Lady Gaga: uno zoom sulla popstar

Classe 1986, Lady Gaga (alias Stefani Joanne Angelina Germanotta), superstar newyorkese ed icona pop deve il suo nome alla canzone Radio Gaga dei Queen, band che ha voluto così omaggiare. Di origini italiane (il nonno era siciliano di Naso) la trentanovenne Gaga, è soprattutto una cantautrice, compositrice, attrice e attivista: un’artista camaleontica dai look più eccentrici.
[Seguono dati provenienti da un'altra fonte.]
(* ===== verification/Csr.v ===== *)
(** * riscv.h: control and status registers, and start.c

    A hart's control and status registers are a function from their names; the
    accessors of [riscv.h] read and write one of them.  [sstatus] and [mstatus]
    are separate names: the code never reads through one what it wrote through
    the other.  [start] is the machine-mode entry that [entry.S] jumps to, and
    [mret], [sret] and [take_trap] are the instructions and the hardware event
    that change the privilege mode. *)
From S2P Require Import Prelude Riscv.

Inductive csr :=
| SSTATUS | SIP | SIE | SEPC | SCAUSE | STVAL | STVEC | SSCRATCH | SATP | STIMECMP | SCOUNTEREN | TIME
| MHARTID | MSTATUS | MEPC | MEDELEG | MIDELEG | MIE | MENVCFG | MCOUNTEREN | PMPCFG0 | PMPADDR0.
#[export] Instance csr_eq_dec : EqDecision csr.
Proof. solve_decision. Defined.

Abbreviation csrs := (csr → Z).
Definition csrw (r : csr) (x : Z) (c : csrs) : csrs := λ r', if decide (r = r') then x else c r'.

Lemma csrw_eq r x c : csrw r x c r = x.
Proof. unfold csrw. by rewrite decide_True. Qed.
Lemma csrw_ne r r' x c : r ≠ r' → csrw r x c r' = c r'.
Proof. intros. unfold csrw. by rewrite decide_False. Qed.

Create HintDb csr.

(** ** Accessors *)
Definition r_mhartid (c : csrs) : Z := c MHARTID.
Definition r_mstatus (c : csrs) : Z := c MSTATUS.
Definition w_mstatus (x : Z) : csrs → csrs := csrw MSTATUS x.
Definition w_mepc (x : Z) : csrs → csrs := csrw MEPC x.
Definition r_sstatus (c : csrs) : Z := c SSTATUS.
Definition w_sstatus (x : Z) : csrs → csrs := csrw SSTATUS x.
Definition r_sie (c : csrs) : Z := c SIE.
Definition w_sie (x : Z) : csrs → csrs := csrw SIE x.
Definition r_mie (c : csrs) : Z := c MIE.
Definition w_mie (x : Z) : csrs → csrs := csrw MIE x.
Definition w_sepc (x : Z) : csrs → csrs := csrw SEPC x.
Definition r_sepc (c : csrs) : Z := c SEPC.
Definition w_medeleg (x : Z) : csrs → csrs := csrw MEDELEG x.
Definition w_mideleg (x : Z) : csrs → csrs := csrw MIDELEG x.
Definition w_stvec (x : Z) : csrs → csrs := csrw STVEC x.
Definition w_stimecmp (x : Z) : csrs → csrs := csrw STIMECMP x.
Definition r_menvcfg (c : csrs) : Z := c MENVCFG.
Definition w_menvcfg (x : Z) : csrs → csrs := csrw MENVCFG x.
Definition w_pmpcfg0 (x : Z) : csrs → csrs := csrw PMPCFG0 x.
Definition w_pmpaddr0 (x : Z) : csrs → csrs := csrw PMPADDR0 x.
Definition w_satp (x : Z) : csrs → csrs := csrw SATP x.
Definition r_satp (c : csrs) : Z := c SATP.
Definition r_scause (c : csrs) : Z := c SCAUSE.
Definition r_stval (c : csrs) : Z := c STVAL.
Definition w_mcounteren (x : Z) : csrs → csrs := csrw MCOUNTEREN x.
Definition r_mcounteren (c : csrs) : Z := c MCOUNTEREN.
Definition w_scounteren (x : Z) : csrs → csrs := csrw SCOUNTEREN x.
Definition r_time (c : csrs) : Z := c TIME.

#[export] Hint Unfold r_mhartid r_mstatus w_mstatus w_mepc r_sstatus w_sstatus r_sie w_sie r_mie w_mie w_sepc r_sepc w_medeleg w_mideleg w_stvec w_stimecmp r_menvcfg w_menvcfg w_pmpcfg0 w_pmpaddr0 w_satp r_satp r_scause r_stval w_mcounteren r_mcounteren w_scounteren r_time : csr.

Definition MSTATUS_MPP_MASK : Z := Z.shiftl 3 11.
Definition MSTATUS_MPP_S : Z := Z.shiftl 1 11.
Definition SSTATUS_SPP : Z := Z.shiftl 1 8.
Definition SSTATUS_SPIE : Z := Z.shiftl 1 5.
Definition SSTATUS_SIE : Z := Z.shiftl 1 1.
Definition SIE_SEIE : Z := Z.shiftl 1 9.
Definition SIE_STIE : Z := Z.shiftl 1 5.
Definition MIE_STIE : Z := Z.shiftl 1 5.
Definition SATP_SV39 : Z := Z.shiftl 8 60.
Definition MAKE_SATP (pagetable : Z) : Z := Z.lor SATP_SV39 (Z.shiftr pagetable 12).

Definition intr_on (c : csrs) : csrs := w_sstatus (Z.lor (r_sstatus c) SSTATUS_SIE) c.
Definition intr_off (c : csrs) : csrs := w_sstatus (Z.land (r_sstatus c) (Z.lnot SSTATUS_SIE)) c.
Definition intr_get (c : csrs) : Z := if Z.land (r_sstatus c) SSTATUS_SIE =? 0 then 0 else 1.

(** Reads of the registers after writes. *)
Ltac csr_simpl := autounfold with csr; cbv zeta; repeat (rewrite csrw_eq || rewrite csrw_ne by discriminate).

(** ** Privilege modes *)
Inductive mode := UMode | SMode | MMode.
#[export] Instance mode_eq_dec : EqDecision mode.
Proof. solve_decision. Defined.

(** [sret]: to the mode in [SPP] at [sepc]; [SIE] gets [SPIE]. *)
Definition set_bit (x : Z) (i : Z) (b : bool) : Z := if b then Z.setbit x i else Z.clearbit x i.
Definition sret (c : csrs) : mode * Z * csrs :=
  let x := c SSTATUS in
  (if Z.testbit x 8 then SMode else UMode, c SEPC,
   csrw SSTATUS (set_bit (set_bit (set_bit x 1 (Z.testbit x 5)) 5 true) 8 false) c).

(** A trap from mode [md] at [pc] with the given cause, delegated to
    supervisor mode. *)
Definition take_trap (md : mode) (pc cause tval : Z) (c : csrs) : Z * csrs :=
  let x := c SSTATUS in
  (c STVEC,
   csrw SSTATUS (set_bit (set_bit (set_bit x 5 (Z.testbit x 1)) 1 false) 8 (bool_decide (md ≠ UMode)))
     (csrw STVAL tval (csrw SCAUSE cause (csrw SEPC pc c)))).

(** [mret]: to the mode in [MPP] at [mepc]. *)
Definition mret_mode (c : csrs) : mode :=
  let mpp := Z.land (Z.shiftr (c MSTATUS) 11) 3 in
  if mpp =? 3 then MMode else if mpp =? 1 then SMode else UMode.

(** ** start.c *)
Definition timerinit (c : csrs) : csrs :=
  let c := w_mie (Z.lor (r_mie c) MIE_STIE) c in
  let c := w_menvcfg (Z.lor (r_menvcfg c) (Z.shiftl 1 63)) c in
  let c := w_mcounteren (Z.lor (r_mcounteren c) 3) c in
  w_stimecmp (u64 (r_time c + 1000000)) c.

(** The mode and the address after the final [mret], the registers, and [tp];
    [main] is the address of the function. *)
Definition start (main : Z) (c : csrs) : mode * Z * csrs * Z :=
  let x := r_mstatus c in
  let x := Z.land x (Z.lnot MSTATUS_MPP_MASK) in
  let x := Z.lor x MSTATUS_MPP_S in
  let c := w_mstatus x c in
  let c := w_mepc main c in
  let c := w_satp 0 c in
  let c := w_medeleg 65535 c in
  let c := w_mideleg 65535 c in
  let c := w_sie (Z.lor (Z.lor (r_sie c) SIE_SEIE) SIE_STIE) c in
  let c := w_pmpaddr0 18014398509481983 c in
  let c := w_pmpcfg0 15 c in
  let c := timerinit c in
  let tp := u64 (i32 (r_mhartid c)) in
  (mret_mode c, c MEPC, c, tp).

(** ** Bits *)
Lemma set_bit_eq x i b : 0 <= i → Z.testbit (set_bit x i b) i = b.
Proof. intros. destruct b; simpl; [by apply Z.setbit_eq|by apply Z.clearbit_eq]. Qed.
Lemma set_bit_ne x i j b : 0 <= i → 0 <= j → i ≠ j → Z.testbit (set_bit x i b) j = Z.testbit x j.
Proof. intros. destruct b; simpl; [by apply Z.setbit_neq|by apply Z.clearbit_neq]. Qed.

(** A test of one bit with a mask. *)
Lemma land_bit x i : 0 <= i → (Z.land x (Z.shiftl 1 i) =? 0) = negb (Z.testbit x i).
Proof.
  intros Hi. assert (Z.testbit (Z.land x (Z.shiftl 1 i)) i = Z.testbit x i) as Hb.
  { rewrite Z.land_spec, Z.shiftl_spec, Z.sub_diag by lia. simpl. apply andb_true_r. }
  destruct (Z.eqb_spec (Z.land x (Z.shiftl 1 i)) 0) as [He|Hn].
  - rewrite He, Z.bits_0 in Hb. by rewrite <-Hb.
  - destruct (Z.testbit x i) eqn:Hx; [done|]. destruct Hn. apply Z.bits_inj'. intros j Hj.
    rewrite Z.land_spec, Z.shiftl_spec, Z.bits_0 by lia.
    destruct (decide (i = j)) as [<-|]; [by rewrite Hx|].
    change 1 with (2 ^ 0). rewrite Z.pow2_bits_false by lia. apply andb_false_r.
Qed.

Lemma intr_get_bit c : intr_get c = if Z.testbit (c SSTATUS) 1 then 1 else 0.
Proof. unfold intr_get, r_sstatus, SSTATUS_SIE. rewrite land_bit by lia. by destruct (Z.testbit _ _). Qed.

Lemma lor_bit x i j : 0 <= i → 0 <= j → Z.testbit (Z.lor x (Z.shiftl 1 i)) j = (Z.testbit x j || bool_decide (i = j)).
Proof.
  intros Hi Hj. rewrite Z.lor_spec, Z.shiftl_spec by lia. f_equal.
  case_bool_decide as He; [subst; by rewrite Z.sub_diag|]. change 1 with (2 ^ 0). apply Z.pow2_bits_false. lia.
Qed.
Lemma land_lnot_bit x i j : 0 <= i → 0 <= j →
  Z.testbit (Z.land x (Z.lnot (Z.shiftl 1 i))) j = (Z.testbit x j && negb (bool_decide (i = j))).
Proof.
  intros Hi Hj. rewrite Z.land_spec, Z.lnot_spec, Z.shiftl_spec by lia. do 2 f_equal.
  case_bool_decide as He; [subst; by rewrite Z.sub_diag|]. change 1 with (2 ^ 0). apply Z.pow2_bits_false. lia.
Qed.

Lemma mpp_after x : Z.land (Z.shiftr (Z.lor (Z.land x (Z.lnot MSTATUS_MPP_MASK)) MSTATUS_MPP_S) 11) 3 = 1.
Proof.
  apply Z.bits_inj'. intros j Hj. rewrite Z.land_spec, Z.shiftr_spec, Z.lor_spec, Z.land_spec, Z.lnot_spec by lia.
  unfold MSTATUS_MPP_MASK, MSTATUS_MPP_S. rewrite !Z.shiftl_spec by lia.
  replace (j + 11 - 11) with j by lia.
  destruct (decide (j = 0)) as [->|]; [simpl; by rewrite andb_false_r|].
  destruct (decide (j = 1)) as [->|]; [simpl; by rewrite andb_false_r|].
  change (Z.testbit 3 j) with (Z.testbit (Z.ones 2) j). rewrite Z.ones_spec_high by lia. rewrite andb_false_r. symmetry.
  change 1 with (2 ^ 0). apply Z.pow2_bits_false. lia.
Qed.

(** Whatever the machine registers held, [start] leaves machine mode for
    supervisor mode at [main], with translation off, all interrupts and
    exceptions delegated, external and timer interrupts enabled, the next timer
    interrupt a million cycles away and the hart number in [tp]. *)
Theorem start_correct (main : Z) (c : csrs) :
  0 <= c MHARTID < 2147483648 →
  let '(md, pc, c', tp) := start main c in
  md = SMode ∧ pc = main ∧ tp = c MHARTID ∧ c' SATP = 0 ∧
  c' MEDELEG = 65535 ∧ c' MIDELEG = 65535 ∧
  Z.testbit (c' SIE) 9 = true ∧ Z.testbit (c' SIE) 5 = true ∧ Z.testbit (c' MIE) 5 = true ∧
  Z.testbit (c' MENVCFG) 63 = true ∧ c' STIMECMP = u64 (c TIME + 1000000).
Proof.
  intros Hh. unfold start, timerinit, mret_mode, SIE_SEIE, SIE_STIE, MIE_STIE. csr_simpl.
  rewrite mpp_after, i32_small, u64_small, !lor_bit by lia.
  split_and!; try done; by rewrite ?orb_true_r.
Qed.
Riconosciuta come una delle personalità artistiche più significative degli anni Duemila, Lady Gaga ha iniziato la sua carriera nel 2008 con il singolo Just Dance, che ha ottenuto un grande successo nel 2009 raggiungendo la prima posizione in diverse classifiche internazionali, inclusa la Billboard Hot 100.  Il suo album d’esordio The Fame fu un grande successo ed ha venduto 15 milioni di copie. Iconiche sono state poi le sue Bad Romance, Poker Face, Born This way, Judas, Alejandro, Telephone (feat. Beyoncé), Bloody Mary, Perfect Illusion ecc…

Lady Gaga
Lady Gaga nel videoclip di “Poker face”

Per Shallow tratta dal film A star is born (2018) remake di Bradley Cooper del film del 76’ con Barbra Streisand, nel 2019 ha vinto sia un Golden Globe come migliore canzone originale, che un Oscar, arrivando così laddove nemmeno Madonna è riuscita. Ha poi recitato nelle pellicole di House of Gucci (2017) in cui interpretava Patrizia Reggiani e Joker: folie à deux (2024), nel ruolo di Harley Quinn e di compositrice della colonna sonora del film (che però si è rivelato un flop).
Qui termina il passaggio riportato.